My daughter once told me that when a young woman goes to a doctor for a normal check-up, she is asked, quite directly, about when she plans to have children. Catholics are pressured from every direction to be fruitful and multiply, never mind the catastrophic growth in the global human population. Pope Francis still needs to get that right.
It is important to remember that the alternative to getting older is to die while younger. Somewhere along the line, we began to conquer the Fountain of Youth with plastic surgery, potions, creams, injections, mental exercises, in some small measure better food, for sure, more clever health care. Lots of us are living easily to 100 and more.
How far will the Boomers insist on cultural changes to suit their frames of reference? Would we need to start re-recording old favourite songs – “Will you still need me, will you still feed me when I’m 94”?
But beware of this Amazing Aging (my coin!). Now that assisted euthanasia is becoming all the rage, next could be: put the old dog down – grandpa might as well go with him, they were so close and the old man is 110, for heaven’s sake; he can hardly make it to the bathroom in time in the mornings. That was the first sign that the old dog was done – when he could barely get out to the grass first thing.
Before the next 20 years are over, all those already very senior 65 and plus are 85 and plus, drooling down their chins, asking the same damned questions over and over, the young ’uns, 35 and under, who, of course, may still be fewer than the 85-plus, but much, much stronger – well, they will be passing laws about it being okay to “offer” assisted euthanasia to those over, let’s say, 110 years old.
Well, come on! The Bible only allows for three score and 10, or 70 for those of you who don’t get that 300-year-old language. Seventy is expected; seventy good, healthy, brain functioning years. After that, what’s left except life in some “assisted living” home? Visits from grandchildren (and who can count the “greats”?), all so polite, wiping their noses on your dressing gown, thinking how funny you smell.
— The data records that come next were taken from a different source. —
(* ===== verification/RouteDelete.v ===== *)
(** Removal of rules and copies of trees: [delRule] of larking/rules.go removes
    exactly one method of the name that is registered for a verb, and the nodes on the
    way to it that have nothing else left; [clone] copies the whole tree. *)

From S2P Require Import Prelude Status Runes Lexer Proto Params Routes RouteTree RouteRules RouteWalk RouteAdd RouteSearch.

(** ** The code *)

Section DeleteCode.
Context `{U : Unicode} `{P : Protoreflect} `{R : GoRange}.

(** [clone]: a deep copy of the tree, methods and tokens shared. *)
Fixpoint clone (p : path) : path :=
  let 'Path s m a vs := p in
  Path (clone <$> s) m a
    ((fun v => let 'Var n t q := v in Var n t (clone q)) <$> vs).

(** ** delRule

    The first entry, in the order the maps are visited, whose removal succeeds. *)


Section Loops.
Context (del : path -> path * bool).

Fixpoint del_segments (kvs : list (string * path)) (p : path) : option path :=
  match kvs with
  | [] => None
  | (k, s) :: kvs =>
      match del s with
      | (s', true) =>
          Some (set_segments (if alive s' then <[k := s']> else delete k) p)
      | (_, false) => del_segments kvs p
      end
  end.

Fixpoint del_variables (vs : list variable) : option (list variable) :=
  match vs with
  | [] => None
  | v :: vs =>
      match del (vnext v) with
      | (q, true) => Some (if alive q then Var (vname v) (vtoks v) q :: vs else vs)
      | (_, false) => cons v <$> del_variables vs
      end
  end.
End Loops.

Fixpoint del_methods (kvs : list (string * method)) (n : string) : option string :=
  match kvs with
  | [] => None
  | (k, m) :: kvs => if String.eqb (method_name m) n then Some k else del_methods kvs n
  end.

Fixpoint delRule_fuel (fuel : nat) (n : string) (p : path) : path * bool :=
  match fuel with
  | O => (p, false)
  | S fuel =>
      let del := delRule_fuel fuel n in
      match del_segments del (range (segments p)) p with
      | Some p' => (p', true)
      | None =>
          match del_variables del (variables p) with
          | Some vs => (set_variables (fun _ => vs) p, true)
          | None =>
              match del_methods (range (methods p)) n with
              | Some k => (set_methods (delete k) p, true)
              | None => (p, false)
              end
          end
      end
  end.

Definition delRule (n : string) (p : path) : path * bool := delRule_fuel (height p) n p.
End DeleteCode.

Section Delete.
Context `{U : Unicode} `{P : Protoreflect} `{R : GoRange}.
Context (Q : list piece -> Prop).

(** The method kept for a verb at the node that the edges lead to. *)
Definition method_at (p : path) (es : list edge) (verb : string) : option method :=
  q ← node_at es p; methods q !! verb.
(* ===== verification/RouteNames.v ===== *)
(** The names of the methods in a tree: every method that registration puts into the
    tree has the name it was registered under, removal adds none, and [match]
    returns one of them. *)

From S2P Require Import Prelude Status Runes Lexer LexerSpec Proto Params Routes RouteTree RouteRules RouteWalk RouteAdd RouteSearch RouteDelete.

Section Names.
Context `{U : Unicode} `{P : Protoreflect}.

(** Every method of the tree satisfies [N]. *)
Inductive all_methods (N : method -> Prop) : path -> Prop :=
  | AllMethods p :
      map_Forall (fun _ m => N m) (methods p) ->
      (forall m, methodAll p = Some m -> N m) ->
      (forall k q, segments p !! k = Some q -> all_methods N q) ->
      (forall v, v ∈ variables p -> all_methods N (vnext v)) ->
      all_methods N p.

Lemma all_methods_node N p : all_methods N p ->
  map_Forall (fun _ m => N m) (methods p) /\ (forall m, methodAll p = Some m -> N m).
Proof. by destruct 1. Qed.
Lemma all_methods_segment N p k q : all_methods N p -> segments p !! k = Some q -> all_methods N q.
Proof. destruct 1; eauto. Qed.
Lemma all_methods_variable N p v : all_methods N p -> v ∈ variables p -> all_methods N (vnext v).
Proof. destruct 1; eauto. Qed.

Lemma all_methods_mono (N N' : method -> Prop) p :
  (forall m, N m -> N' m) -> all_methods N p -> all_methods N' p.
Proof.
  intros H. induction 1 as [p Hm Ha Hs IHs Hv IHv].
  constructor; [|by auto|done|done]. intros k m Hk. by eapply H, Hm.
Qed.

Lemma all_methods_newPath N : all_methods N newPath.
Proof.
  constructor; simpl; [apply map_Forall_empty|done|..].
  - intros ?? []%lookup_empty_Some.
  - intros ? []%not_elem_of_nil.
Qed.

Section Keep.
Context (N : method -> Prop).

Lemma all_methods_addPath t1 t2 p : all_methods N p -> all_methods N (addPath t1 t2 p).
Proof.
  intros Hp. unfold addPath. destruct (segments p !! _) eqn:E; [done|]. destruct Hp as [p Hm Ha Hs Hv].
  constructor; simpl; [done..| |done].
  intros k q. rewrite lookup_insert_Some. intros [[_ <-]|[_ Hq]]; [apply all_methods_newPath|by eapply Hs].
Qed.

Lemma all_methods_addVariable toks p : all_methods N p -> all_methods N (addVariable toks p).
Proof.
  intros Hp. pose proof (all_methods_node _ _ Hp) as [Hm Ha]. constructor.
  - unfold addVariable. by destruct (findVariable p _).
  - unfold addVariable. by destruct (findVariable p _).
  - intros k q Hq. apply (all_methods_segment N p k q Hp). revert Hq. unfold addVariable.
    by destruct (findVariable p _).
  - intros v [Hvp|[_ ->]]%addVariable_elem; [by eapply all_methods_variable|apply all_methods_newPath].
Qed.

Lemma all_methods_modify_at es f p :
  all_methods N p -> (forall q, all_methods N q -> all_methods N (f q)) -> all_methods N (modify_at es f p).
Proof.
  intros Hp Hf. revert p Hp. induction es as [|[k|n] es IH]; intros p Hp; simpl; [by apply Hf|..].
  - destruct Hp as [p Hm Ha Hs Hv]. constructor; simpl; [done..| |done].
    intros k' q'. rewrite lookup_alter_Some. intros [(<- & q & Hq & ->)|(_ & Hq)]; [|by eapply Hs].
    apply IH. by eapply Hs.
  - destruct Hp as [p Hm Ha Hs Hv]. constructor; simpl; [done..|].
    intros w (v & Hin & [->|[_ ->]])%elem_of_modify_variable; [by apply Hv|]. simpl. by apply IH, Hv.
Qed.

Lemma all_methods_place es ss p : all_methods N p -> all_methods N (place es ss p).
Proof.
  revert es p. induction ss as [|s ss IH]; intros es p Hp; simpl; [done|].
  apply IH, all_methods_modify_at; [done|]. intros q Hq.
  destruct (segment_update_variable s) as [[v ->]|[-> _]]; [by apply all_methods_addPath|by apply all_methods_addVariable].
Qed.

Lemma all_methods_place_template t p : all_methods N p -> all_methods N (place_template t p).
Proof.
  intros Hp. pose proof (all_methods_place [] (t_segments t) p Hp) as Hq. unfold place_template.
  destruct (t_verb t); [|done]. apply all_methods_modify_at; [done|]. intros. by apply all_methods_addPath.
Qed.

Lemma all_methods_registerMethod verb m p : N m -> all_methods N p -> all_methods N (registerMethod verb m p).
Proof.
  intros Hn [? Hm Ha Hs Hv]. unfold registerMethod. destruct (String.eqb verb "*"); constructor; simpl; try done.
  - by intros ? [= <-].
  - by apply map_Forall_insert_2.
Qed.

Lemma rule_method_name rule d n fs m : rule_method rule d n fs = Ok m -> method_name m = n.
Proof. unfold rule_method, mbind, outcome_bind. intros H. repeat case_match; by simplify_eq. Qed.

Section Rules.
Context (d : MethodDescriptor) (n : string)
  (Hn : forall m, method_name m = n -> desc m = d -> N m).

Lemma all_methods_place_step p p' : rtc place_step p p' -> all_methods N p -> all_methods N p'.
Proof using Type.
  induction 1 as [|p q r Hs _ IH]; [done|]. intros Hp. apply IH.
  destruct Hs; (apply all_methods_modify_at; [done|]); intros; [by apply all_methods_addPath|by apply all_methods_addVariable].
Qed.

Lemma all_methods_addRule1 rule p p' o :
  all_methods N p -> addRule1 rule d n p = (p', o) -> all_methods N p'.
Proof using Hn.
  intros Hp E. destruct (addRule1_any _ _ _ _ _ _ E) as [(verb & t & Epat & Ht)|[Hpl _]]; [|by eapply all_methods_place_step].
  pose proof (all_methods_place_template t p Hp) as Hpt.
  destruct (addRule1_run _ _ _ _ _ _ _ _ Epat Ht E) as [(_ & e & ss & _ & _ & ->)|(fs & q & _ & _ & H)].
  { by apply all_methods_place. }
  destruct (methods q !! verb); [by destruct H as [-> _]|]. destruct (methodAll q); [by destruct H as [-> _]|].
  destruct H as [[-> _]|(m & Hm & -> & _)]; [done|].
  apply all_methods_modify_at; [done|]. intros r Hr. apply all_methods_registerMethod; [|done].
  apply Hn; [by eapply rule_method_name|by eapply rule_method_vars].
Qed.

Lemma all_methods_bindings rules p p' o :
  all_methods N p -> bindings d n rules p = (p', o) -> all_methods N p'.
Proof using Hn.
  revert p. induction rules as [|r rules IH]; intros p Hp; simpl; [by intros [= <- _]|].
  destruct (AdditionalBindings r) as [|] eqn:E; simpl; [|by intros [= <- _]].
  unfold mbind, st_bind. rewrite (addRule_no_bindings _ _ _ _ E).
  destruct (addRule1 r d n p) as [p1 [b|e|q|]] eqn:E1; intros H;
    pose proof (all_methods_addRule1 _ _ _ _ Hp E1); [by eapply IH|by injection H as <- _..].
Qed.

Lemma all_methods_addRule rule p p' o :
  all_methods N p -> addRule rule d n p = (p', o) -> all_methods N p'.
Proof using Hn.
  intros Hp. rewrite addRule_unfold. unfold mbind, st_bind.
  destruct (addRule1 rule d n p) as [p1 [[]|e|q|]] eqn:E1; simpl; intros H;
    pose proof (all_methods_addRule1 _ _ _ _ Hp E1); try by injection H as <- _.
  by eapply all_methods_bindings.
Qed.
End Rules.

(** What a route leads to. *)
Lemma all_methods_routes verb p parts m caps : routes verb p parts m caps -> all_methods N p -> N m.
Proof.
  induction 1 as [p m ps Hp|p q s v ps m caps Hq _ IH|p x xs s v ps cap rest m caps Hx _ _ _ IH]; intros Ht.
  - destruct (all_methods_node _ _ Ht) as [Hm Ha]. unfold pick_method in Hp.
    destruct (methods p !! verb) as [m'|] eqn:E; [injection Hp as <- _; by eapply Hm|].
    destruct (methodAll p); [|done]. injection Hp as <- _. by apply Ha.
  - apply IH. by eapply all_methods_segment.
  - apply IH. by eapply all_methods_variable.
Qed.
End Keep.

(** The node that a list of edges leads to. *)
Lemma all_methods_node_at N es p q : all_methods N p -> node_at es p = Some q -> all_methods N q.
Proof.
  revert p. induction es as [|[k|v] es IH]; intros p Hp; simpl; [by intros [= <-]|..].
  - destruct (segments p !! k) eqn:E; simpl; [|done]. apply IH. by eapply all_methods_segment.
  - destruct (findVariable p v) as [w|] eqn:E; simpl; [|done]. apply IH.
    eapply all_methods_variable; [done|]. by eapply find_variable_some.
Qed.

(** Removal adds no method. *)
Lemma all_methods_delRule_fuel `{R : GoRange} N fuel n p : all_methods N p -> all_methods N (fst (delRule_fuel fuel n p)).
Proof.
  revert p. induction fuel as [|fuel IH]; intros p Hp; [done|]. cbn [delRule_fuel].
  pose proof (del_segments_spec (delRule_fuel fuel n) (range (segments p)) p) as H1.
  destruct (del_segments _ _ p) as [p'|].
  { destruct H1 as (k & s & s' & Hin%elem_of_range & E & ->). destruct Hp as [p Hm Ha Hs Hv].
    constructor; simpl; [done..| |done]. intros k' q. destruct (alive s').
    - rewrite lookup_insert_Some. intros [[_ <-]|[_ Hq]]; [|by eapply Hs].
      specialize (IH s (Hs _ _ Hin)). by rewrite E in IH.
    - rewrite lookup_delete_Some. intros [_ Hq]. by eapply Hs. }
  pose proof (del_variables_spec (delRule_fuel fuel n) (variables p)) as H2.
  destruct (del_variables _ _) as [vs'|].
  { destruct H2 as (vs1 & v & vs2 & q & Hvs & E & _ & ->). destruct Hp as [p Hm Ha Hs Hv].
    constructor; simpl; [done..|]. intros w Hw. destruct (replace_elem vs1 v vs2 q w Hw) as [Hin| ->].
    - apply Hv. by rewrite Hvs.
    - simpl. specialize (IH (vnext v)). rewrite E in IH. apply IH, Hv. rewrite Hvs, elem_of_app. right. left. }
  destruct (del_methods _ n) as [k|]; [|done]. destruct Hp as [p Hm Ha Hs Hv].
  constructor; simpl; [|done..]. by apply map_Forall_delete.
Qed.

Lemma all_methods_delRule `{R : GoRange} N n p : all_methods N p -> all_methods N (fst (delRule n p)).
Proof. apply all_methods_delRule_fuel. Qed.
End Names.

(** ** The answer to a request with another verb *)

Section Verb.
Context `{U : Unicode} `{P : Protoreflect}.

Lemma fromJSON_error {A} (f : A -> Value) o e : fromJSON f o = Err e -> e = errJSON.
Proof. destruct o; [done|]. by intros [= <-]. Qed.

Lemma parseMessage_error fd raw e : parseMessage fd raw = Err e -> e <> errMethod.
Proof. unfold parseMessage. repeat case_match; intros [=]; subst; done. Qed.

Lemma parseEnum_error fd raw e : parseEnum fd raw = Err e -> e <> errMethod.
Proof. unfold parseEnum. repeat case_match; intros [=]; subst; done. Qed.

Lemma parseParam_error fds raw e : parseParam fds raw = Err e -> e <> errMethod.
Proof.
  unfold parseParam. destruct (last fds) as [fd|]; [|by intros [= <-]].
  destruct (parseValue fd raw) as [v|e'|q|] eqn:E; try done. intros [= <-]. revert E. unfold parseValue.
  destruct (FieldKind fd); try (by intros ->%fromJSON_error); try done; [|by case_match; intros [= <-]..| |by intros [= <-]].
  - apply parseEnum_error.
  - apply parseMessage_error.
Qed.

Lemma capture_param_error m ps captured e : capture_param m ps captured = Err e -> e <> errMethod.
Proof. unfold capture_param. repeat case_match; try congruence. apply parseParam_error. Qed.

Lemma index_error v toks e : index v toks <> Err e.
Proof.
  unfold index. generalize 0 as i. induction (vtoks v) as [|t ts IH]; intros i; cbn; [done|].
  repeat case_match; try done; apply IH.
Qed.

Lemma search_variables_error search vs toks verb e : search_variables search vs toks verb = Err e -> e <> errMethod.
Proof.
  induction vs as [|v vs IH]; cbn; [by intros [= <-]|].
  destruct (index v (tail toks)) as [[n|]|e'|q|] eqn:Ei; try done; [|by intros [= <-]; apply index_error in Ei].
  case_match; [done|]. destruct (search (vnext v) _ verb) as [[m ps]|e'|q|]; try done.
  destruct (capture_param m ps _) as [p|e'|q|] eqn:E; cbn; try done. intros [= <-]. by eapply capture_param_error.
Qed.

(** A request for a path that is served with other verbs only is never told so: the
    error "method not allowed" of a node is dropped by the node above it, and what
    [match] returns for a path that is not empty is another error. *)
Theorem method_not_allowed_lost p route verb : route <> "" -> match_route p route verb <> Err errMethod.
Proof.
  unfold match_route. intros Hr. pose proof (lexPath_iff route) as Hl. destruct (run_lexer lexPath route) as [ts|e|q|]; try done.
  destruct (proj1 (Hl ts) eq_refl) as (Hts & Es & _).
  assert (H2 : exists t0 t1 rest, ts = t0 :: t1 :: rest) by (destruct Hts; [done|eauto..]).
  destruct H2 as (t0 & t1 & rest & ->). unfold search. cbn [search_fuel length].
  assert (Hv : forall f, search_variables f (variables p) (t0 :: t1 :: rest) verb <> Err errMethod).
  { intros f E. by eapply search_variables_error. }
  repeat case_match; try done; apply Hv.
Qed.
End Verb.

Lemma method_not_allowed_lost_witness :
  match_route Sample.with_get "/v1/shelves/5" "DELETE" <> Err errMethod /\
  match_route Sample.with_get "/v1/shelves/5" "DELETE" = Err errNotFound.
Proof. split; [by apply method_not_allowed_lost|vm_compute; reflexivity]. Defined.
After a while, you have smiled and kissed them, listened to their increasingly inarticulate stories as your brain becomes less and less receptive to the babbling of children.
Then off to the dining room where – can you still feed yourself? – the staff spoon in the “home cooked” bilge they prepare for you, topping it off with Jell-O or rice pudding!
That’s a life?
Could there be some sort of compromise fashioned between the Biblical time limit to our lives of a mere 70 years and the 20/21st Centuries gift of manufactured longevity? As the world becomes more and more crowded, maybe there will be a voluntary “Exit” scheme.
Just think about it. Music playing: Beatles, Mozart, David Bowie – the Intended’s choice – a window with a lovely view – nature, city, ocean – family and friends gathered together with flowers, stories, tears behind the brave smiles. And in the midst of all this wonder, with someone reading poetry in the background or soulful prayers, is the Intended who has or has not (depending on level of competence) agreed and consented to these proceedings, joyful in the assembly of familiar faces (if recognition is still possible) laying or sitting in the most comfortable of cots or chairs.
And the End comes by way of Slipping into Eternal Sleep.
Does this sound like some dire science fiction novel? Or just a matter of enough chatter and new laws?